Por que o recuo entrou no radar do Planalto
A menos de seis meses das eleições municipais, a manutenção da cobrança se tornou um desgaste político. Boulos lembrou que a taxa foi incluída pelo Parlamento e não constava do texto original do Executivo. Ainda assim, o presidente sancionou a lei, hoje contestada por parte da própria base aliada.
Segundo dados da Receita Federal, a arrecadação avançou 21,8 % frente a 2025, mas o custo repassado aos consumidores gerou reclamações em massa nas redes sociais e pressão de plataformas de e-commerce.
“Acho plenamente razoável colocar na mesa a revogação da taxa, desde que se avalie o balanço entre empregos preservados e o peso no bolso de milhões de brasileiros”, disse Boulos.
Impacto bilionário e disputa entre ministérios
Nos bastidores, Fazenda e Desenvolvimento, Indústria e Comércio defendem manter o tributo para proteger a indústria nacional.

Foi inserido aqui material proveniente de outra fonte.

(** The start of an iteration: the comma, with the error for a comma that
    nothing precedes. *)
Lemma sim_comma needsComma s x y :
  R s x y -> Scanner.token s = SyntaxKind.CommaToken ->
  exists x' y',
    Visit.onSeparator' v1 [CC.comma]
      (if negb needsComma
       then Visit.handleError0 v1 ParseErrorCode.ValueExpected (Visit.mkP s x)
       else Visit.mkP s x) = Visit.mkP s x'
    /\ Visit.onSeparator' v2 [CC.comma]
         (if negb needsComma
          then Visit.handleError0 v2 ParseErrorCode.ValueExpected (Visit.mkP s y)
          else Visit.mkP s y) = Visit.mkP s y'
    /\ R s x' y'.
Proof.
  intros HR Htok. destruct needsComma; simpl.
  - rewrite !onSeparator_call. do 2 eexists. split; [reflexivity|]. split; [reflexivity|].
    apply R_call; [exact HR|]. legal_intro. right. split; [reflexivity | exact Htok].
  - rewrite !handleError0_call, !onSeparator_call.
    do 2 eexists. split; [reflexivity|]. split; [reflexivity|].
    apply R_call; [apply R_error; [exact HR | discriminate]|].
    legal_intro. right. split; [reflexivity | exact Htok].
Qed.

Já a Secretaria de Relações Institucionais classificou como “boa” a ideia de acabar com a cobrança. Empresários de 67 associações reagiram, enviando ofício a Lula em defesa da continuidade da tarifa.
Além do efeito imediato na receita federal, a revogação pode aliviar o prejuízo operacional dos Correios, que arcam com a logística e veem parte das encomendas ser abandonada após a alta na tributação.
Próximos passos e o que esperar
O Planalto deve compilar dados de emprego no varejo físico e de perda de competitividade do comércio eletrônico antes de bater o martelo. A decisão final, reforça Boulos, caberá ao presidente. Até lá, varejistas nacionais e sites estrangeiros monitoram cada sinal emitido pelo governo.